Cassie eventually relents to Ryan, not that there was really another option. As a person working in customer service, Cassie was vulnerable to him showing up to harass her every day until the end of time. She goes out with Ryan and gives him the benefit of the doubt because he presents as kind and truly interested in her as a person. She even apologizes to him about being difficult. They keep dating, get intimate, and seem to be falling in love. Then Ryan reveals that doesn’t believe her friend’s rapist deserves to be punished because it could ruin his upcoming marriage and career as a doctor. This assertion shows that Ryan is in line with the Promising Young Man structure where men should be protected from the consequences of their actions on account of their inherent worth. Cassie is upset by this admission but doesn’t write Ryan off completely even though he exposes himself as an active part of a system she wants to dismantle. If Ryan had accepted Cassie’s repeated deflections, she wouldn’t have been involved with someone who had different values where it mattered to her most.

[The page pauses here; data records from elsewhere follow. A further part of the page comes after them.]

(** *** Step 2: [motifScanning] *)

Definition scan_cmd (tamo_file fastafile numthreads genome closest_gene_file motif_binding_out : string) : string :=
  "python " +:+ os_path_join progdir "motif_fsa_scores.py"
  +:+ " --motif=" +:+ tamo_file +:+ " --genome=" +:+ genome
  +:+ " --outfile=" +:+ motif_binding_out +:+ " --genefile=" +:+ closest_gene_file
  +:+ " --scale=10 --threads=" +:+ numthreads +:+ " " +:+ fastafile.

(** [re.sub] on a value: [None] is not a string. *)
Definition re_sub_ (pat repl : string) (v : pyval) : M string :=
  match v with
  | PStr s => ret (re_sub pat repl s)
  | PNone => raise TypeError
  end.

Definition motifScanning (tamo_file fastafile numthreads genome closest_gene_file : pyval)
  : M (Z * pyval) :=
  motif_binding_out <-
    (if py_eq_str closest_gene_file ""
     then re_sub_ ".fasta" "_with_motifs.txt" fastafile
     else re_sub_ ".xls" "_with_motifs.txt" closest_gene_file) ;;
  e <- os_path_exists motif_binding_out ;;
  if e
  then
    print (nl +:+ "Intermediate file " +:+ motif_binding_out
           +:+ " already exists, if you would like to replace, delete and re-run") ;;
    ret (0, PStr motif_binding_out)
  else
    t <- str_ tamo_file ;;
    g <- str_ genome ;;
    c <- str_ closest_gene_file ;;
    n <- str_ numthreads ;;
    f <- str_ fastafile ;;
    let scan_cmd := scan_cmd t f n g c motif_binding_out in
    print (banner "Motif Scanning Output") ;;
    print ("Running command:" +:+ nl +:+ scan_cmd +:+ nl) ;;
    print ("Scanning regions from " +:+ f +:+ " using matrices from " +:+ t
           +:+ " and putting results in " +:+ motif_binding_out) ;;
    res <- os_system scan_cmd ;;
    ret (res, PStr motif_binding_out).

(** *** Step 3: [createBindingMatrix] *)

Definition map_cmd3 (motif_binding_out outfile fastafile tfs matfile : string) : string :=
  "python " +:+ os_path_join progdir "get_window_binding_matrix.py"
  +:+ " " +:+ motif_binding_out +:+ " " +:+ outfile +:+ " " +:+ " " +:+ fastafile
  +:+ " --distance-to-gene='' --motif-id-list=" +:+ tfs +:+ " --outfile=" +:+ matfile.

Definition createBindingMatrix (motif_binding_out outfile fastafile tamo_file : pyval)
    (use_uniprot : bool) : M (Z * pyval) :=
  let* (tfs, matfile) :=
    (if use_uniprot
     then tfs <- re_sub_ ".tamo" "_up_tfids.txt" tamo_file ;;
          matfile <- re_sub_ ".txt" ".tgm" motif_binding_out ;;
          ret (tfs, matfile)
     else matfile <- re_sub_ ".txt" ".tgm" motif_binding_out ;;
          tfs <- re_sub_ ".tamo" "_tfids.txt" tamo_file ;;
          ret (tfs, matfile)) in
  t <- path_ tamo_file ;;
  let extra_file := re_sub ".tamo" "_source_names.txt" (basename t) in
  e <- os_path_exists extra_file ;;
  let tfs := if e then tfs +:+ "," +:+ extra_file else tfs in
  m <- str_ motif_binding_out ;;
  o <- str_ outfile ;;
  f <- str_ fastafile ;;
  let map_cmd := map_cmd3 m o f tfs matfile in
  let pklfile := re_sub ".tgm" ".pkl" matfile in
  e <- os_path_exists pklfile ;;
  if e
  then
    print (nl +:+ "Intermediate file " +:+ pklfile
           +:+ " already exists, if you would like to replace delete and re-run") ;;
    ret (0, PStr pklfile)
  else
    print (banner "Binding Matrix Output") ;;
    print ("Running command:" +:+ nl +:+ map_cmd +:+ nl) ;;
    res <- os_system map_cmd ;;
    ret (res, PStr pklfile).

(** *** Step 4: [getTfsFromRegression] *)

(** Lines 137 to 147: the regression command with its threshold. *)
Definition regression_cmd (outdir pickle_file expressionfile : string) (pvalT qvalT : pyval)
  : M string :=
  let cmd := "python " +:+ os_path_join progdir "motif_regression.py"
             +:+ " --outdir=" +:+ outdir +:+ " " +:+ pickle_file +:+ " " +:+ expressionfile in
  let* (thresh, cmd) :=
    (if is_None pvalT || py_eq_str pvalT ""
     then if is_None qvalT || py_eq_str qvalT ""
          then ret ("0.05", cmd)
          else q <- str_ qvalT ;; ret (q, cmd +:+ " --use-qval")
     else p <- str_ pvalT ;; ret (p, cmd)) in
  ret (cmd +:+ " --thresh=" +:+ thresh).

Definition getTfsFromRegression (pickle_file expressionfile pvalT qvalT : pyval)
  : M (Z * pyval) :=
  outdir <- re_sub_ ".pkl" "regression_results.xls" pickle_file ;;
  print outdir ;;
  e <- os_path_exists outdir ;;
  if negb e
  then
    p <- str_ pickle_file ;;
    x <- str_ expressionfile ;;
    cmd <- regression_cmd outdir p x pvalT qvalT ;;
    print (banner "Regression Output") ;;
    print ("Running command:" +:+ nl +:+ cmd +:+ nl) ;;
    res <- os_system cmd ;;
    ret (res, PStr outdir)
  else
    ret (0, PStr outdir).

(** *** [main] *)

(** [if v is None: v=d], the way [main] supplies a default. *)
Definition or_default (v : pyval) (d : string) : pyval :=
  if is_None v then PStr d else v.

(** What [main] leaves in its local variables when it returns. *)
Record Artifacts : Type := {
  art_outfile : pyval;
  art_binding_out : option pyval;
  art_binding_matrix : pyval;
  art_tfs : option pyval
}.

Section Main.

Variable opts : Options.
Variable config : ConfigParser.

Definition get (section option : string) : M pyval :=
  lift (config_get config section option).

(** [v=config.get(section,option)] followed by [if v is None: v=d]. *)
Definition get_or_default (section option d : string) : M pyval :=
  v <- get section option ;;
  ret (or_default v d).

(** Lines 182 to 200: the chromatin values and the gene-region mapping. *)
Definition main_step1 : M (Z * pyval) :=
  genefile <- get "chromatinData" "genefile" ;;
  bedfile <- get "chromatinData" "bedfile" ;;
  xref <- get "chromatinData" "xreffile" ;;
  window <- get_or_default "chromatinData" "windowsize" "2000" ;;
  let keeprunning := 0 in
  let* (keeprunning, outfile) :=
    (if negb (is_None genefile) && negb (is_None bedfile)
     then mapGenesToRegions genefile xref bedfile window (opt_outdir opts)
     else print "Missing genefile,bedfile or xref file, cannot map genes to regions." ;;
          sys_exit) in
  if negb (Z.eqb keeprunning 0)
  then print "Error running gene mapping step, check your files and try again" ;;
       sys_exit
  else ret (keeprunning, outfile).

(** Lines 202 to 221: the motif values and the motif scan.  [binding_out]
    is assigned only inside the outer [if]. *)
Definition main_step2 (keeprunning : Z) (outfile : pyval)
  : M (Z * pyval * pyval * option pyval) :=
  tamofile <- get "motifData" "tamo_file" ;;
  genome <- get "motifData" "genome" ;;
  numthreads <- get_or_default "motifData" "numthreads" "1" ;;
  fastafile <- get "chromatinData" "fastafile" ;;
  if nonblank tamofile && negb (is_None genome) && nonblank fastafile
  then
    t <- str_ tamofile ;;
    f <- str_ fastafile ;;
    et <- os_path_exists t ;;
    ef <- os_path_exists f ;;
    let* (keeprunning, binding_out) :=
      (if et && ef
       then motifScanning tamofile fastafile numthreads genome outfile
       else print "Missing FASTA file or TAMO file - check your config file and try again." ;;
            ret (keeprunning, PStr "")) in
    if negb (Z.eqb keeprunning 0)
    then print "Error running motif-scanning step, check your files and try again" ;;
         sys_exit
    else ret (keeprunning, tamofile, genome, Some binding_out)
  else ret (keeprunning, tamofile, genome, None).

(** Lines 225 to 233: the binding matrix.  The test reads [binding_out]
    after the two tests on [outfile] have passed. *)
Definition main_step3 (keeprunning : Z) (outfile tamofile : pyval)
    (binding_out : option pyval) : M (Z * pyval) :=
  newfasta <- re_sub_ ".xls" ".fsa" outfile ;;
  let* (keeprunning, binding_matrix) :=
    (if nonblank outfile
     then b <- local "binding_out" binding_out ;;
          if nonblank b
          then createBindingMatrix b outfile (PStr newfasta) tamofile false
          else ret (keeprunning, PStr "")
     else ret (keeprunning, PStr "")) in
  if negb (Z.eqb keeprunning 0)
  then print "Error running matrix creation step, check your files and try again" ;;
       sys_exit
  else ret (keeprunning, binding_matrix).

Definition network_cmd (binding_matrix genome delim : string) : string :=
  let cmd := "python " +:+ os_path_join progdir "zipTgms.py" +:+ " --pkl=" +:+ binding_matrix
             +:+ " --genome " +:+ genome +:+ " --as-network --tf-delimiter=" +:+ delim in
  if opt_allgenes opts then cmd +:+ " --allGenes" else cmd.

(** Lines 236 to 246: the network export; its status is dropped. *)
Definition main_network (genome binding_matrix : pyval) : M unit :=
  do_network <- get "motifData" "doNetwork" ;;
  delim <- get_or_default "motifData" "tfDelimiter" "" ;;
  if nonblank do_network && negb (py_eq_str do_network "False")
  then
    b <- str_ binding_matrix ;;
    g <- str_ genome ;;
    d <- str_ delim ;;
    let cmd := network_cmd b g d in
    print cmd ;;
    os_system cmd ;;
    ret tt
  else ret tt.

(** Lines 248 to 260: the regression. *)
Definition main_step4 (keeprunning : Z) (binding_matrix : pyval)
  : M (Z * option pyval) :=
  expr <- get "expressionData" "expressionFile" ;;
  pvt <- get "expressionData" "pvalThresh" ;;
  qvt <- get "expressionData" "qvalThresh" ;;
  let* (keeprunning, tfs) :=
    (if nonblank expr
     then
       b <- str_ binding_matrix ;;
       x <- str_ expr ;;
       eb <- os_path_exists b ;;
       ex <- os_path_exists x ;;
       if negb (py_eq_str binding_matrix "") && eb && ex
       then let* (keeprunning, tfs) := getTfsFromRegression binding_matrix expr pvt qvt in
            ret (keeprunning, Some tfs)
       else print "Cannot perform regression because binding matrix or expression datasets are missing" ;;
            ret (keeprunning, None)
     else ret (keeprunning, None)) in
  if negb (Z.eqb keeprunning 0)
  then print "Error running regression step, check your files and try again" ;;
       sys_exit
  else ret (keeprunning, tfs).

(** [main], with [args] the positional arguments and [config] what
    [config.read(args[0])] found. *)
Definition main (args : list string) : M Artifacts :=
  if negb (Nat.eqb (List.length args) 1)
  then print "Need a configuration file to provide experiment-level details" ;;
       sys_exit
  else
    let* (keeprunning, outfile) := main_step1 in
    let* (keeprunning, tamofile, genome, binding_out) := main_step2 keeprunning outfile in
    let* (keeprunning, binding_matrix) := main_step3 keeprunning outfile tamofile binding_out in
    main_network genome binding_matrix ;;
    let* (keeprunning, tfs) := main_step4 keeprunning binding_matrix in
    ret {| art_outfile := outfile;
           art_binding_out := binding_out;
           art_binding_matrix := binding_matrix;
           art_tfs := tfs |}.

End Main.

End Garnet.

(** ** Vocabulary of the statements *)

(** The names the steps give to their outputs, as the script computes them
    inline. *)
Definition mapping_outdir (bedfile window : string) (outdir : pyval) : string :=
  match outdir with
  | PNone => splitext_root (basename bedfile) +:+ "eventsWithin" +:+ window
  | PStr d => d
  end.

Definition events_file (outdir : string) : string :=
  outdir +:+ "/events_to_genes.xls".

Definition motif_file (closest_gene_file : string) : string :=
  re_sub ".xls" "_with_motifs.txt" closest_gene_file.

Definition pkl_file (motif_binding_out : string) : string :=
  re_sub ".tgm" ".pkl" (re_sub ".txt" ".tgm" motif_binding_out).

Definition regression_file (pickle_file : string) : string :=
  re_sub ".pkl" "regression_results.xls" pickle_file.

(** The option cannot be read: [config.get] raises. *)
Definition absent (config : ConfigParser) (section option : string) : Prop :=
  forall v, config_get config section option <> Ret v.

(** A run that did not return normally: [sys.exit()] or an exception. *)
Definition aborted {A} (r : Res A) : Prop :=
  match r with
  | Ret _ => False
  | _ => True
  end.

(** On the file system [F], [m] hands no command to [os.system], leaves the
    files as they are, and what it returns satisfies [Q]. *)
Definition quiet (F : string -> bool) {A} (m : M A) (Q : A -> Prop) : Prop :=
  forall w, fs w = F ->
    fs (snd (m w)) = F /\ calls (snd (m w)) = calls w /\
    forall a, fst (m w) = Ret a -> Q a.

(** The outcome of [m] and the file system it leaves depend on the world
    through its file system only, not through the logs. *)
Definition fs_pure {A} (m : M A) : Prop :=
  forall w1 w2, fs w1 = fs w2 ->
    fst (m w1) = fst (m w2) /\ fs (snd (m w1)) = fs (snd (m w2)).

(** Every stage that a run from [w] can reach finds the file it would
    produce: the mapping directory and file; the motif scores and the pickled
    matrix when the motif library and the sequences are there; the regression
    results when the expression data are there. *)
Definition outputs_cached (opts : Options) (config : ConfigParser) (w : World) : Prop :=
  exists bedfile window,
    config_get config "chromatinData" "bedfile" = Ret (PStr bedfile) /\
    config_get config "chromatinData" "windowsize" = Ret (PStr window) /\
    let outdir := mapping_outdir bedfile window (opt_outdir opts) in
    let motif_binding_out := motif_file (events_file outdir) in
    fs w outdir = true /\
    fs w (events_file outdir) = true /\
    (forall tamofile fastafile,
        config_get config "motifData" "tamo_file" = Ret (PStr tamofile) ->
        config_get config "chromatinData" "fastafile" = Ret (PStr fastafile) ->
        fs w tamofile = true -> fs w fastafile = true ->
        fs w motif_binding_out = true /\ fs w (pkl_file motif_binding_out) = true) /\
    (forall expr,
        config_get config "expressionData" "expressionFile" = Ret (PStr expr) ->
        fs w expr = true ->
        fs w (pkl_file motif_binding_out) = true ->
        fs w (regression_file (pkl_file motif_binding_out)) = true).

I kept pushing back against Jack’s advances, and then his behavior escalated with a series of drunk voicemails. I woke up to a voicemail from around midnight where he was talking in circles and asking me to come hang out at his house right now because they were having a party. It made my stomach churn and I didn’t respond. Maybe a week later, I woke up to a second drunk voicemail. This one was worse. He swore and insulted me, and then pleaded for me to come over and hang out. I can’t remember the exact words but it could be summarized as “ You never come over. Fuck you for not being here! Please come over…” I shared the voicemail with my friend for her opinion. He may have left me another similar voicemail. It became clear to me that Jack wasn’t going to leave me alone until I hung out with him.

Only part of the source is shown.